Credo che ci sia un po’ di confusione e di cose viste come piace vederle, un po’ da democristiani da prima repubblica. Ma ci sta.
Carlo Crovella,
per provare a farti combiare idea sul tuo amato Avvocato, ti ho mandato un testo, ad un indirizzo e mail solo immaginato…vediamo se funziona, o almeno se ti arriva
“Alle linee delle puntatrici [alla FIAT] gli operai si prendono l’esaurimento nervoso con le migliaia di punti che danno in un giorno e che risuonano dentro la testa come tanti colpi di martello. Un operaio non può impazzire facendo sempre questa operazione: bisogna scambiarsi le mansioni, fare diversi lavori e controllare tutto il ciclo di produzione. Tocca agli operai che ci lavorano dire come devono essere distribuite le mansioni e quanti uomini ci devono essere in una squadra per il numero di pezzi che si fanno in un giorno. Imporre la rotazione delle mansioni vuole anche dire impedire alla Fiat di tagliare continuamente i tempi, cosa che invece succede quando l’operaio è costretto a ripetere sempre come una macchina la stessa operazione”. [1969, Ciclo capitalistico e lotte operaie – FIAT]

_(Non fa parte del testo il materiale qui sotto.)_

(** * Reminder scheduling and delivery engine of the task manager

    A shallow embedding of the reminder engine of [main.py]
    ([check_reminders], [update_recurring_reminder],
    [process_reminder_queue], [load_reminders]) together with the part of
    Python's [datetime] module those functions call, and the properties of
    the engine that the specification states. *)

From Stdlib Require Import ZArith List Bool Lia String Ascii.
From Stdlib Require DecimalString.
Import ListNotations.
Open Scope Z_scope.

(** ** Exceptions

    The exception classes that the modelled code can raise.  All of them
    derive from [Exception], which is what the handler of [check_reminders]
    catches. *)

Inductive exn : Type :=
| ValueError
| OverflowError
| TypeError
| OperationalError.

Inductive result (A : Type) : Type :=
| Ok (a : A)
| Raise (e : exn).
Arguments Ok {A} a.
Arguments Raise {A} e.

(** ** Python's datetime arithmetic

    [datetime.strptime] with the format of the application never sets
    microseconds or a time zone, so a datetime is its six integer fields. *)

Module PyDatetime.

Record datetime : Type := mkdt {
  year : Z; month : Z; day : Z;
  hour : Z; minute : Z; second : Z
}.

Definition MINYEAR : Z := 1.
Definition MAXYEAR : Z := 9999.
Definition MAXORDINAL : Z := 3652059.

Definition DAYS_IN_MONTH : list Z :=
  [-1; 31; 28; 31; 30; 31; 30; 31; 31; 30; 31; 30; 31].
Definition DAYS_BEFORE_MONTH : list Z :=
  [-1; 0; 31; 59; 90; 120; 151; 181; 212; 243; 273; 304; 334].

Definition tbl (t : list Z) (i : Z) : Z := nth (Z.to_nat i) t (-1).

Definition is_leap (y : Z) : bool :=
  (y mod 4 =? 0) && (negb (y mod 100 =? 0) || (y mod 400 =? 0)).

Definition b2z (b : bool) : Z := if b then 1 else 0.

Definition days_before_year (y : Z) : Z :=
  let y' := y - 1 in y' * 365 + y' / 4 - y' / 100 + y' / 400.

Definition days_in_month (y m : Z) : Z :=
  if (m =? 2) && is_leap y then 29 else tbl DAYS_IN_MONTH m.

Definition days_before_month (y m : Z) : Z :=
  tbl DAYS_BEFORE_MONTH m + b2z ((2 <? m) && is_leap y).

Definition ymd2ord (y m d : Z) : Z :=
  days_before_year y + days_before_month y m + d.

Definition DI400Y : Z := 146097.
Definition DI100Y : Z := 36524.
Definition DI4Y : Z := 1461.

Definition ord2ymd (n : Z) : Z * Z * Z :=
  let n := n - 1 in
  let n400 := n / DI400Y in let n := n mod DI400Y in
  let y := n400 * 400 + 1 in
  let n100 := n / DI100Y in let n := n mod DI100Y in
  let n4 := n / DI4Y in let n := n mod DI4Y in
  let n1 := n / 365 in let n := n mod 365 in
  let y := y + (n100 * 100 + n4 * 4 + n1) in
  if (n1 =? 4) || (n100 =? 4) then (y - 1, 12, 31)
  else
    let leapyear := (n1 =? 3) && (negb (n4 =? 24) || (n100 =? 3)) in
    let m := Z.shiftr (n + 50) 5 in
    let preceding := tbl DAYS_BEFORE_MONTH m + b2z ((2 <? m) && leapyear) in
    if n <? preceding
    then
      let m := m - 1 in
      let preceding :=
        preceding - (tbl DAYS_IN_MONTH m + b2z ((m =? 2) && leapyear)) in
      (y, m, n - preceding + 1)
    else (y, m, n - preceding + 1).

(** [_check_date_fields] and [_check_time_fields]: the constructor's range
    checks, each failing with [ValueError]. *)

Definition date_ok (y m d : Z) : bool :=
  (MINYEAR <=? y) && (y <=? MAXYEAR) &&
  (1 <=? m) && (m <=? 12) &&
  (1 <=? d) && (d <=? days_in_month y m).

Definition time_ok (h mi s : Z) : bool :=
  (0 <=? h) && (h <=? 23) && (0 <=? mi) && (mi <=? 59) &&
  (0 <=? s) && (s <=? 59).

Definition new_datetime (y m d h mi s : Z) : result datetime :=
  if date_ok y m d then
    if time_ok h mi s then Ok (mkdt y m d h mi s) else Raise ValueError
  else Raise ValueError.

Definition valid (t : datetime) : Prop :=
  date_ok (year t) (month t) (day t) = true /\
  time_ok (hour t) (minute t) (second t) = true.

(** [datetime.replace(year=..., month=...)]: rebuilds the value through the
    constructor, so the new date is checked.  An argument that does not fit
    a C [int] is an [OverflowError] before any range check. *)

Definition fits_c_int (z : Z) : bool :=
  (-2147483648 <=? z) && (z <=? 2147483647).

Definition replace_ym (t : datetime) (y m : Z) : result datetime :=
  if fits_c_int y && fits_c_int m
  then new_datetime y m (day t) (hour t) (minute t) (second t)
  else Raise OverflowError.

(** [timedelta]: days and seconds, normalised so that
    [0 <= td_seconds < 86400]; a magnitude above 999999999 days is an
    [OverflowError]. *)

Record timedelta : Type := mktd { td_days : Z; td_seconds : Z }.

Definition new_timedelta (days secs : Z) : result timedelta :=
  let d := days + secs / 86400 in
  let s := secs mod 86400 in
  if Z.abs d <=? 999999999 then Ok (mktd d s) else Raise OverflowError.

Definition timedelta_minutes (n : Z) : result timedelta := new_timedelta 0 (n * 60).
Definition timedelta_hours (n : Z) : result timedelta := new_timedelta 0 (n * 3600).
Definition timedelta_days (n : Z) : result timedelta := new_timedelta n 0.
Definition timedelta_weeks (n : Z) : result timedelta := new_timedelta (n * 7) 0.

Definition toordinal (t : datetime) : Z := ymd2ord (year t) (month t) (day t).

(** [datetime.__add__]: the sum is formed as a timedelta counted from
    ordinal 0 and converted back; a day count outside [1 .. MAXORDINAL] is
    an [OverflowError]. *)

Definition add (t : datetime) (d : timedelta) : result datetime :=
  match new_timedelta (toordinal t)
          (hour t * 3600 + minute t * 60 + second t) with
  | Raise e => Raise e
  | Ok self =>
    match new_timedelta (td_days self + td_days d)
            (td_seconds self + td_seconds d) with
    | Raise e => Raise e
    | Ok delta =>
      let h := td_seconds delta / 3600 in
      let rem := td_seconds delta mod 3600 in
      let mi := rem / 60 in
      let s := rem mod 60 in
      if (0 <? td_days delta) && (td_days delta <=? MAXORDINAL) then
        let '(y, m, dd) := ord2ymd (td_days delta) in
        Ok (mkdt y m dd h mi s)
      else Raise OverflowError
    end
  end.

(** Comparison of two datetimes is the comparison of their field tuples. *)

Fixpoint lex_ltb (a b : list Z) : bool :=
  match a, b with
  | x :: a', y :: b' => (x <? y) || ((x =? y) && lex_ltb a' b')
  | [], _ :: _ => true
  | _, _ => false
  end.

Definition fields (t : datetime) : list Z :=
  [year t; month t; day t; hour t; minute t; second t].

Definition ltb (a b : datetime) : bool := lex_ltb (fields a) (fields b).

(** Seconds elapsed since the start of ordinal day 0: the measure in which
    "t plus n units" is stated. *)

Definition to_seconds (t : datetime) : Z :=
  toordinal t * 86400 + hour t * 3600 + minute t * 60 + second t.

Definition MAX_SECONDS : Z := MAXORDINAL * 86400 + 86399.

(** The month-and-day step of [ord2ymd] on its own, and the two month
    tables as functions of the leap flag: the finite facts about them are
    checked by enumeration. *)

Definition yday_split (leapyear : bool) (n : Z) : Z * Z :=
  let m := Z.shiftr (n + 50) 5 in
  let preceding := tbl DAYS_BEFORE_MONTH m + b2z ((2 <? m) && leapyear) in
  if n <? preceding
  then
    let m := m - 1 in
    let preceding :=
      preceding - (tbl DAYS_IN_MONTH m + b2z ((m =? 2) && leapyear)) in
    (m, n - preceding + 1)
  else (m, n - preceding + 1).

Definition dim_l (l : bool) (m : Z) : Z :=
  if (m =? 2) && l then 29 else tbl DAYS_IN_MONTH m.

Definition dbm_l (l : bool) (m : Z) : Z :=
  tbl DAYS_BEFORE_MONTH m + b2z ((2 <? m) && l).

Definition yday_split_ok (leapyear : bool) (n : Z) : bool :=
  let '(m, d) := yday_split leapyear n in
  (1 <=? m) && (m <=? 12) && (1 <=? d) && (d <=? dim_l leapyear m) &&
  (dbm_l leapyear m + d =? n + 1).

Definition month_tables_ok (l : bool) (m1 m2 : Z) : bool :=
  (0 <=? dbm_l l (m1 + 1)) && (28 <=? dim_l l (m1 + 1)) &&
  (dbm_l l (m1 + 1) + dim_l l (m1 + 1) <=? 365 + b2z l) &&
  (negb (m1 <? m2) || (dbm_l l (m1 + 1) + dim_l l (m1 + 1) <=? dbm_l l (m2 + 1))).

Definition zrange (n : nat) : list Z := map Z.of_nat (seq 0 n).

End PyDatetime.

(** ** Text form of a timestamp: the format "%Y-%m-%d %H:%M:%S"

    The [reminders] table keeps [remind_time] as text.  The model covers
    ASCII text; the year is written with four digits. *)

Module TimeFormat.
Import PyDatetime.

Definition digit (n : Z) : ascii := ascii_of_nat (48 + Z.to_nat n).

Definition pad2 (n : Z) (k : string) : string :=
  String (digit (n / 10)) (String (digit (n mod 10)) k).

Definition pad4 (n : Z) (k : string) : string :=
  String (digit (n / 1000)) (String (digit (n / 100 mod 10))
    (String (digit (n / 10 mod 10)) (String (digit (n mod 10)) k))).

Definition strftime (t : datetime) : string :=
  pad4 (year t) (String "-" (pad2 (month t) (String "-" (pad2 (day t)
    (String " " (pad2 (hour t) (String ":" (pad2 (minute t)
      (String ":" (pad2 (second t) EmptyString)))))))))).

Definition digit_val (c : ascii) : option Z :=
  let n := Z.of_nat (nat_of_ascii c) in
  if (48 <=? n) && (n <=? 57) then Some (n - 48) else None.

Definition in_range (lo hi : Z) (c : ascii) : option Z :=
  match digit_val c with
  | Some v => if (lo <=? v) && (v <=? hi) then Some v else None
  | None => None
  end.

Definition is_space (c : ascii) : bool :=
  let n := Z.of_nat (nat_of_ascii c) in
  (n =? 32) || ((9 <=? n) && (n <=? 13)) || ((28 <=? n) && (n <=? 31)).

(** One alternative of a directive's regular expression: two digits drawn
    from two ranges, one digit, or a space followed by a digit. *)

Inductive alt : Type :=
| Two (lo1 hi1 lo2 hi2 : Z)
| One (lo hi : Z)
| SpaceOne (lo hi : Z).

Definition match_alt (a : alt) (s : string) : option (Z * string) :=
  match a, s with
  | Two lo1 hi1 lo2 hi2, String c1 (String c2 rest) =>
    match in_range lo1 hi1 c1, in_range lo2 hi2 c2 with
    | Some v1, Some v2 => Some (v1 * 10 + v2, rest)
    | _, _ => None
    end
  | One lo hi, String c rest =>
    match in_range lo hi c with
    | Some v => Some (v, rest)
    | None => None
    end
  | SpaceOne lo hi, String c1 (String c2 rest) =>
    if Ascii.eqb c1 " " then
      match in_range lo hi c2 with
      | Some v => Some (v, rest)
      | None => None
      end
    else None
  | _, _ => None
  end.

Fixpoint first_alt (alts : list alt) (s : string) : option (Z * string) :=
  match alts with
  | [] => None
  | a :: alts' =>
    match match_alt a s with
    | Some r => Some r
    | None => first_alt alts' s
    end
  end.

Definition re_Y (s : string) : option (Z * string) :=
  match s with
  | String a (String b (String c (String d rest))) =>
    match digit_val a, digit_val b, digit_val c, digit_val d with
    | Some a, Some b, Some c, Some d =>
      Some (a * 1000 + b * 100 + c * 10 + d, rest)
    | _, _, _, _ => None
    end
  | _ => None
  end.

Definition re_m := first_alt [Two 1 1 0 2; Two 0 0 1 9; One 1 9].
Definition re_d :=
  first_alt [Two 3 3 0 1; Two 1 2 0 9; Two 0 0 1 9; One 1 9; SpaceOne 1 9].
Definition re_H := first_alt [Two 2 2 0 3; Two 0 1 0 9; One 0 9].
Definition re_M := first_alt [Two 0 5 0 9; One 0 9].
Definition re_S := first_alt [Two 6 6 0 1; Two 0 5 0 9; One 0 9].

Definition lit (c : ascii) (s : string) : option string :=
  match s with
  | String c' rest => if Ascii.eqb c c' then Some rest else None
  | EmptyString => None
  end.

Fixpoint skip_spaces (s : string) : string :=
  match s with
  | String c rest => if is_space c then skip_spaces rest else s
  | EmptyString => s
  end.

Definition spaces1 (s : string) : option string :=
  match s with
  | String c rest => if is_space c then Some (skip_spaces rest) else None
  | EmptyString => None
  end.

Definition obind {A B} (o : option A) (k : A -> option B) : option B :=
  match o with Some a => k a | None => None end.

Definition match_format (s : string) : option (Z * Z * Z * Z * Z * Z * string) :=
  obind (re_Y s) (fun '(y, s) =>
  obind (lit "-" s) (fun s =>
  obind (re_m s) (fun '(m, s) =>
  obind (lit "-" s) (fun s =>
  obind (re_d s) (fun '(d, s) =>
  obind (spaces1 s) (fun s =>
  obind (re_H s) (fun '(h, s) =>
  obind (lit ":" s) (fun s =>
  obind (re_M s) (fun '(mi, s) =>
  obind (lit ":" s) (fun s =>
  obind (re_S s) (fun '(sec, s) =>
  Some (y, m, d, h, mi, sec, s)))))))))))).

(** [datetime.strptime(s, "%Y-%m-%d %H:%M:%S")]: no match, unconverted
    trailing data and out-of-range fields are each a [ValueError]. *)

Definition strptime (s : string) : result datetime :=
  match match_format s with
  | Some (y, m, d, h, mi, sec, EmptyString) => new_datetime y m d h mi sec
  | _ => Raise ValueError
  end.

End TimeFormat.

(** ** The reminders table *)

(** One row of [reminders], in column order (the tuple that [SELECT *]
    returns).  [recurring_interval] and [recurring_unit] are nullable. *)

Record reminder : Type := mkReminder {
  id : Z;
  message : string;
  remind_time : string;
  is_recurring : Z;
  recurring_interval : option Z;
  recurring_unit : option string;
  is_completed : Z;
  created_at : string
}.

Bravo Carlo: un saggio di scabra ed essenziale efficacia, che solo un torinese può capire e penetrare fin nelle sue pieghe più riposte.
Il lavoro rende liberi.
Quando si dice l’indotto.
F:I:A:T =acronimo di
(Aggiustala di nuovo Tonino) Fix it again Tony
e quasi sempre per una guarnizione che perde , un paraolio, un gommino..in compenso in ogni paesetto facili ricambi e meccanico che ci aveva la mano sui modelli popolari.